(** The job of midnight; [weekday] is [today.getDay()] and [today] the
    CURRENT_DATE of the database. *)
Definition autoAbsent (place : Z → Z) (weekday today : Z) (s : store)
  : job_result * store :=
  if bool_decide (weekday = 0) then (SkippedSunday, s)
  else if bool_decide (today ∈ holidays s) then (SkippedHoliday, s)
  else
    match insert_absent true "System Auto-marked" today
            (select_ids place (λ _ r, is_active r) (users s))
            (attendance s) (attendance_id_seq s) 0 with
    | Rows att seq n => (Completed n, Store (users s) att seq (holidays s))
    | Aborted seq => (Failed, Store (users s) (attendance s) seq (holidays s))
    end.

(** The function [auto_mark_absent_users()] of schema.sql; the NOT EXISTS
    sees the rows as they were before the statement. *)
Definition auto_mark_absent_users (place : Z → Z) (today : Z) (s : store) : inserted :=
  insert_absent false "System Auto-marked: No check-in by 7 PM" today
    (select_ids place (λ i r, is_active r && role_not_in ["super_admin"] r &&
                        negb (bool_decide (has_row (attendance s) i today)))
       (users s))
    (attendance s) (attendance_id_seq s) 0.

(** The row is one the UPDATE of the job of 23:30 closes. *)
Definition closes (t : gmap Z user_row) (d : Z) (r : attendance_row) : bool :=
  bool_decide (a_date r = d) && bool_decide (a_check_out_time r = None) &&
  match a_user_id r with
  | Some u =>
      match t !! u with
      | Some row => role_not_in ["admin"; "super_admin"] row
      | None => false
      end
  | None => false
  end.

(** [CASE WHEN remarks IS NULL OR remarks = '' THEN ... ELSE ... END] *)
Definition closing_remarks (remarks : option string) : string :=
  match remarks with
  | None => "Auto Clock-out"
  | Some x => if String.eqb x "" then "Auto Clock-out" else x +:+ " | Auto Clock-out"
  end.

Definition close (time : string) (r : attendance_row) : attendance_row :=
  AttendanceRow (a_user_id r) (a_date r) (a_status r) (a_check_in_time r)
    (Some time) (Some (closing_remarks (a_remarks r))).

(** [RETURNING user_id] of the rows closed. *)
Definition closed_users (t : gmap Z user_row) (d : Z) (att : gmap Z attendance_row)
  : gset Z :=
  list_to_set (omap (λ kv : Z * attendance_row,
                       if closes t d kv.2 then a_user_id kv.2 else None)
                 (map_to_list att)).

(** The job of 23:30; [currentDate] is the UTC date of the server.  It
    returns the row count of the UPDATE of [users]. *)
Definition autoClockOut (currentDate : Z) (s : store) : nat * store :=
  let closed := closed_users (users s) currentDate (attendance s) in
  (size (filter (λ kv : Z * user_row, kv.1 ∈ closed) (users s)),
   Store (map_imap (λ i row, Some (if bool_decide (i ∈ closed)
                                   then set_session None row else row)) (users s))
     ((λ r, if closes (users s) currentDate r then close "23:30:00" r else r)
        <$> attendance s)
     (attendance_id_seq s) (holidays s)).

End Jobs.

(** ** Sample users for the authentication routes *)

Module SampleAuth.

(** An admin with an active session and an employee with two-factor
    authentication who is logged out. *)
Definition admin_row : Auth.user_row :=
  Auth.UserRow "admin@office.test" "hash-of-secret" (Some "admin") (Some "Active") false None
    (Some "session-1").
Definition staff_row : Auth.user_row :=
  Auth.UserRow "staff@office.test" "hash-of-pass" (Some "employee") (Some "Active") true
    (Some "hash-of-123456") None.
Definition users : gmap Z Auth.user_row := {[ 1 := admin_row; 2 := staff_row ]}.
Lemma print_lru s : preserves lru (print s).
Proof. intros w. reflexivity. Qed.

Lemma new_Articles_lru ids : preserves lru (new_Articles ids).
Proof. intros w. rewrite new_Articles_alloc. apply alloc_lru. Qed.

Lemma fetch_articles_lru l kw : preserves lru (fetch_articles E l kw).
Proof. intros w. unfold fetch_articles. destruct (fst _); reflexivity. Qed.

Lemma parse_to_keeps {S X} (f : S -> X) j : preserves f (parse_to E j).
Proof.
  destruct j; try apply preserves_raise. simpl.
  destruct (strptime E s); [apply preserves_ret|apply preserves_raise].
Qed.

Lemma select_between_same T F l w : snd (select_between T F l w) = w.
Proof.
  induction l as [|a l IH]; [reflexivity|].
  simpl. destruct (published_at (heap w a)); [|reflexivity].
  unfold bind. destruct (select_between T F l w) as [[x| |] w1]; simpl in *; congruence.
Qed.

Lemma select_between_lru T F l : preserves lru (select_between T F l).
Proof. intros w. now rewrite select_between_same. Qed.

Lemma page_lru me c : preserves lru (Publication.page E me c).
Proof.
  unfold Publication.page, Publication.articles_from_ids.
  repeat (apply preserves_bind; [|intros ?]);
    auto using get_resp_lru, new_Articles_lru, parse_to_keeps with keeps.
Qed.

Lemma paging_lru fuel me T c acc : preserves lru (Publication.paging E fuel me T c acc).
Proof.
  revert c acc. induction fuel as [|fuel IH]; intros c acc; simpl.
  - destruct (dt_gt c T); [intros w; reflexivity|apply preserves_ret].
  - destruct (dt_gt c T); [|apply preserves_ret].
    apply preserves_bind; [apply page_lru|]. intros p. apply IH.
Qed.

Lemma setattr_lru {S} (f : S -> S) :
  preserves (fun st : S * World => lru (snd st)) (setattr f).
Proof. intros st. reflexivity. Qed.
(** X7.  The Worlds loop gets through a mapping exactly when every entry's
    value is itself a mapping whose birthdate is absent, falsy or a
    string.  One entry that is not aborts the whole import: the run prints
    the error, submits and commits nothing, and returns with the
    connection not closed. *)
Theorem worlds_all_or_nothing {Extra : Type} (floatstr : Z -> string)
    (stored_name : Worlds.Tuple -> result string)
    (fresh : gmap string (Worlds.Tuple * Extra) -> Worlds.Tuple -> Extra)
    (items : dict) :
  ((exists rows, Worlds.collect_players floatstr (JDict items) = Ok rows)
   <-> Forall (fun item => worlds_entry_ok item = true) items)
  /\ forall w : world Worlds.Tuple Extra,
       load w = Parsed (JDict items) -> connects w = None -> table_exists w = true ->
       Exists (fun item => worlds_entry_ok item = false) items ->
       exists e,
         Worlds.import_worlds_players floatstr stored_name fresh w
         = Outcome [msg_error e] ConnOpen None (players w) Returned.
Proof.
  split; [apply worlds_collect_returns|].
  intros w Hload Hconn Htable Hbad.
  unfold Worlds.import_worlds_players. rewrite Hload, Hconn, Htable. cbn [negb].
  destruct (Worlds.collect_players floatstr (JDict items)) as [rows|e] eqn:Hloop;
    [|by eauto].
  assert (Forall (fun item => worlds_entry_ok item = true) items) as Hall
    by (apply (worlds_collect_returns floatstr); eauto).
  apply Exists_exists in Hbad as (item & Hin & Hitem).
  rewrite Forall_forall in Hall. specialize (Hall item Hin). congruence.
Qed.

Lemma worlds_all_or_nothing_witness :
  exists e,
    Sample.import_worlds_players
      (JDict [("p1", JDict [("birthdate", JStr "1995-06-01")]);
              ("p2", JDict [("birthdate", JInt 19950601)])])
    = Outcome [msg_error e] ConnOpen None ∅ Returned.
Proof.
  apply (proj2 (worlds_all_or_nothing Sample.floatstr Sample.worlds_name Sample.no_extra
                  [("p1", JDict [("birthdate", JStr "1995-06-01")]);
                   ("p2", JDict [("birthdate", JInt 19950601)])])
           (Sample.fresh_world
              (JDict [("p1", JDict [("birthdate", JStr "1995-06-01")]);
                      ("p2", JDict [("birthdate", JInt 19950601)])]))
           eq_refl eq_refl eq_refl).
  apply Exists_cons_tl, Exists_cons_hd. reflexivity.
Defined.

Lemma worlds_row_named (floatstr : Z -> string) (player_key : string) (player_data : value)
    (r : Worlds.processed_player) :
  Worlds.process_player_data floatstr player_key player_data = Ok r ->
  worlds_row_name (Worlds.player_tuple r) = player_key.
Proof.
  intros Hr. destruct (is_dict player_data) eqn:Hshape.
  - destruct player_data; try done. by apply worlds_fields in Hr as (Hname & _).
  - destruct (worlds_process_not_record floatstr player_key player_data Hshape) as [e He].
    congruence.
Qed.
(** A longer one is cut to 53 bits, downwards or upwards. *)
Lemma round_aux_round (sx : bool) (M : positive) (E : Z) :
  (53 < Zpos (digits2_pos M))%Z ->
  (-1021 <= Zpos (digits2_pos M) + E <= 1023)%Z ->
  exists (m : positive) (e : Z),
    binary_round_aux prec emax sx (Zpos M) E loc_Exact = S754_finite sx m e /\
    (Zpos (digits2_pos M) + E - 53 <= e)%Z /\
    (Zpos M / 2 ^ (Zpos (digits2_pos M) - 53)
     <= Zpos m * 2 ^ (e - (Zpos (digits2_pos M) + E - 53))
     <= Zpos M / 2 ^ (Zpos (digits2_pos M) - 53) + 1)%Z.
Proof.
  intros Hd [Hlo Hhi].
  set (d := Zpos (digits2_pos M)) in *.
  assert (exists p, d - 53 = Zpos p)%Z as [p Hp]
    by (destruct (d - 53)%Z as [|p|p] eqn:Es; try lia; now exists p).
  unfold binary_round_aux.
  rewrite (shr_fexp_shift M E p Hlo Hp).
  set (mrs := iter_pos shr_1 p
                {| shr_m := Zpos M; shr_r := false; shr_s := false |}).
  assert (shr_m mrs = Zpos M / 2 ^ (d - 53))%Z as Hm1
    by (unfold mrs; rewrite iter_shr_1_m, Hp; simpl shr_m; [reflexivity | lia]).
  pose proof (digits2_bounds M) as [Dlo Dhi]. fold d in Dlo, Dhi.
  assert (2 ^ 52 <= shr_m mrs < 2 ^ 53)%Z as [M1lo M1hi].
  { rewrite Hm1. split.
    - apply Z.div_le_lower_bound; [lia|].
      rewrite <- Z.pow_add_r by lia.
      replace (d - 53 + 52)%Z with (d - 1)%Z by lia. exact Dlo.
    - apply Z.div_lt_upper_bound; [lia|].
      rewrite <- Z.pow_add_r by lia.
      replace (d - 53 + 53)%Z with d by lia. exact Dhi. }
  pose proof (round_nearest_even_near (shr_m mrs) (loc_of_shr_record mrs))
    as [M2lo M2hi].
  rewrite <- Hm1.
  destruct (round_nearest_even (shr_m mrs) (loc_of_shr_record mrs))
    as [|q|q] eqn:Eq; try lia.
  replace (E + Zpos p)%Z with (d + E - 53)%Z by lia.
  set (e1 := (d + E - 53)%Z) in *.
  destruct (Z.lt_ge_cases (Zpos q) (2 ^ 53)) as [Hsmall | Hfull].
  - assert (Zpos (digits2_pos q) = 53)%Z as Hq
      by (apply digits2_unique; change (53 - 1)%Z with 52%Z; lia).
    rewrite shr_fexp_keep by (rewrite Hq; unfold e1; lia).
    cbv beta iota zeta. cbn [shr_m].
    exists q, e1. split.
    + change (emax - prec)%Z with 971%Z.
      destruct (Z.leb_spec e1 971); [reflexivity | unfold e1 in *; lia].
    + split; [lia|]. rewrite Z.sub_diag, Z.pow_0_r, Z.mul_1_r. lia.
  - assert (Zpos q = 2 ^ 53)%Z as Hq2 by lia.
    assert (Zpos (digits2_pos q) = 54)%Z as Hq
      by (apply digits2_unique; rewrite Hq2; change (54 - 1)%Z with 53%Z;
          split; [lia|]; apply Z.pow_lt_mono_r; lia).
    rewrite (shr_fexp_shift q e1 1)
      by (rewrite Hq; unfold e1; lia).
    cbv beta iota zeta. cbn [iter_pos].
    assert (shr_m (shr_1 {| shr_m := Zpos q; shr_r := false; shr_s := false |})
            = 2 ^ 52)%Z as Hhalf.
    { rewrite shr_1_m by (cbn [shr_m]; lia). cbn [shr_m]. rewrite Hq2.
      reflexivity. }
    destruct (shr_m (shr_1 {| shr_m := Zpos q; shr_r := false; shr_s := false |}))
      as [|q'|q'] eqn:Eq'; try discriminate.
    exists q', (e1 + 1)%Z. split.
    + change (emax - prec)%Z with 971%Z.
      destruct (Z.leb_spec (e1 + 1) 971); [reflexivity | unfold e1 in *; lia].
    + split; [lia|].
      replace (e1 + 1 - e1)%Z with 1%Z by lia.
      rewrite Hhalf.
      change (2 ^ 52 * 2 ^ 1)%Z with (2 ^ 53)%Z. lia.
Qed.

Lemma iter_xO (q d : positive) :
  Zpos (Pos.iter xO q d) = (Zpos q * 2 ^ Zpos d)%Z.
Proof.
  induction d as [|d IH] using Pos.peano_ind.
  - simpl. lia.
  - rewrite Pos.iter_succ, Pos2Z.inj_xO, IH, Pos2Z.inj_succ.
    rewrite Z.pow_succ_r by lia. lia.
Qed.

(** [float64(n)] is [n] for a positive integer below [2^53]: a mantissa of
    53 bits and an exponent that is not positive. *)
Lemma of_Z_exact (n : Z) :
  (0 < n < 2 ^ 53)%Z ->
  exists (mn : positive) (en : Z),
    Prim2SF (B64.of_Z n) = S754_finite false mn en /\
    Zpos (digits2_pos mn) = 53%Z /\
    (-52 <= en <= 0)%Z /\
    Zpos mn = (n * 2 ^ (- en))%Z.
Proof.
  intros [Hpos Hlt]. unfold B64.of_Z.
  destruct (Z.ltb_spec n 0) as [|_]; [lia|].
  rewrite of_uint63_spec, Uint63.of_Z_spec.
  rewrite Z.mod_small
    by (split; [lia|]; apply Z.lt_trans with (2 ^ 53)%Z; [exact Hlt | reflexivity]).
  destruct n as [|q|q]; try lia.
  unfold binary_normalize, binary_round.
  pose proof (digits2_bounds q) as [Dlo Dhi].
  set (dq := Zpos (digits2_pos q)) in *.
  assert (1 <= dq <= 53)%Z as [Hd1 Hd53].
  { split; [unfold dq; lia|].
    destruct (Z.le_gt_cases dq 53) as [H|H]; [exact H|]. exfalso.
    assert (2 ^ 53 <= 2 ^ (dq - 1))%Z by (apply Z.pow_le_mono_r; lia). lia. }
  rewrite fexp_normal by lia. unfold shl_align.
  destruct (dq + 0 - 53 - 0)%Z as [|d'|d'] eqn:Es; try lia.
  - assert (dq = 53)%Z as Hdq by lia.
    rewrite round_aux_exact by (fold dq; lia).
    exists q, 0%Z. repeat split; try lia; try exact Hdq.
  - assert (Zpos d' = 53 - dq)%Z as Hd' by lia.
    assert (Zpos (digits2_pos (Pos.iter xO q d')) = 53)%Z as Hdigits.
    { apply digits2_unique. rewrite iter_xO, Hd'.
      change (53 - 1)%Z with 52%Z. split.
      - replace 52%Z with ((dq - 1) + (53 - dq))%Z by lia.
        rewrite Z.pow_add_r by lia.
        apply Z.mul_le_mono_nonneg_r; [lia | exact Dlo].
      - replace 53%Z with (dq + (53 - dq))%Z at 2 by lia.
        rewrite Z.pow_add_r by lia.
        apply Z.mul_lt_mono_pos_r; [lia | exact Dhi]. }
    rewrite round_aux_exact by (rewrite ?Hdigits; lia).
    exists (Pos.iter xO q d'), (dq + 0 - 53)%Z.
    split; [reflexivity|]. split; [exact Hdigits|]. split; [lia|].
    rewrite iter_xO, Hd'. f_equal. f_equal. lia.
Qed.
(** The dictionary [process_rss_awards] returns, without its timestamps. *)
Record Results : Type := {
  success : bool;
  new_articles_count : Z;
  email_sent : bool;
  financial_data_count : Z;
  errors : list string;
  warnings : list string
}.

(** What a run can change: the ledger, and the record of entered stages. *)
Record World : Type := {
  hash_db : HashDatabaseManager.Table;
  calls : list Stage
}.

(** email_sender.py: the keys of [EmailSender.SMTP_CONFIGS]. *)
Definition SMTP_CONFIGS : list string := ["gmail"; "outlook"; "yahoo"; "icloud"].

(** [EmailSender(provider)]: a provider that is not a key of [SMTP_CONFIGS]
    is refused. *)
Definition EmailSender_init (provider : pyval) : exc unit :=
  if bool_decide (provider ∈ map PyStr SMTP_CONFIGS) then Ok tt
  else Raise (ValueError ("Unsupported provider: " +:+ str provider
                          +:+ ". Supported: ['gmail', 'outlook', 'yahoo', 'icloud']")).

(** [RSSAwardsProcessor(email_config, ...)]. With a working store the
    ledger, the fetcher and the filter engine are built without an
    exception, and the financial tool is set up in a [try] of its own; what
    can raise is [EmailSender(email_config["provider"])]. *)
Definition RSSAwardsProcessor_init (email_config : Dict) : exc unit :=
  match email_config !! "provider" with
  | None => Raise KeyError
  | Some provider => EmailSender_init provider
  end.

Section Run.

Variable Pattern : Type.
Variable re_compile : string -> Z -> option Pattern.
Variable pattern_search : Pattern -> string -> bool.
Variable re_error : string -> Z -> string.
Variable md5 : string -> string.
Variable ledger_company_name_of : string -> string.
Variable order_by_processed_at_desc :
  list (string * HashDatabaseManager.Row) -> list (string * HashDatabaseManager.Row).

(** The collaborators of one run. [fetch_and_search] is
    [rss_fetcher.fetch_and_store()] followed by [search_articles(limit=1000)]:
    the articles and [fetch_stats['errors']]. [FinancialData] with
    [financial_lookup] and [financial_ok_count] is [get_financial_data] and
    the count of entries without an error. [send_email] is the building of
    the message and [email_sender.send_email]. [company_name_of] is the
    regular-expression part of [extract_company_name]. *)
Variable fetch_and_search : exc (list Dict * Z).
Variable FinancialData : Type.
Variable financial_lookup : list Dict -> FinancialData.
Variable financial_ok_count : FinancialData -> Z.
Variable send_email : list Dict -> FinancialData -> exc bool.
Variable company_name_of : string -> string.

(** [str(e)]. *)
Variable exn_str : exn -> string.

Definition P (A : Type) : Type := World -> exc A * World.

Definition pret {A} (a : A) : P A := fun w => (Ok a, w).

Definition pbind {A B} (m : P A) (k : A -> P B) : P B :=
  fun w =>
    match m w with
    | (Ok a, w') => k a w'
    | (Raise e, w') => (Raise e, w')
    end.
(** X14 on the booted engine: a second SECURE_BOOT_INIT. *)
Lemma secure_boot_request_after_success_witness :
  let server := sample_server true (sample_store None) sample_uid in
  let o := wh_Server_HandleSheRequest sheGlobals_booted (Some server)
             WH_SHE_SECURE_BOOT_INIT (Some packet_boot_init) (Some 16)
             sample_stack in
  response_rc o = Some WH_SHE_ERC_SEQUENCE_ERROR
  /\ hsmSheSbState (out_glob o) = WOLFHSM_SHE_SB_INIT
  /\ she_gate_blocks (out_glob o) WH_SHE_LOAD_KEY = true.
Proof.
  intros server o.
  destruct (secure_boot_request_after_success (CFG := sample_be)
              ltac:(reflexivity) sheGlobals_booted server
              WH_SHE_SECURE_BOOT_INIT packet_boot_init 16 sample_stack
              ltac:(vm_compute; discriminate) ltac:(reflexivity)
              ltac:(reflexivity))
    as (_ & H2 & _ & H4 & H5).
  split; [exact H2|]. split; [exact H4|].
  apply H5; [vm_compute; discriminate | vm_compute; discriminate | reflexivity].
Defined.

+ + + +

**EXERCISE PROMPT**
From the entries above, extract every line where the word "Hdigits" appears.

**SOLUTION TO THE EXERCISE**
    assert (Zpos (digits2_pos (Pos.iter xO q d')) = 53)%Z as Hdigits.
    rewrite round_aux_exact by (rewrite ?Hdigits; lia).
    split; [reflexivity|]. split; [exact Hdigits|]. split; [lia|].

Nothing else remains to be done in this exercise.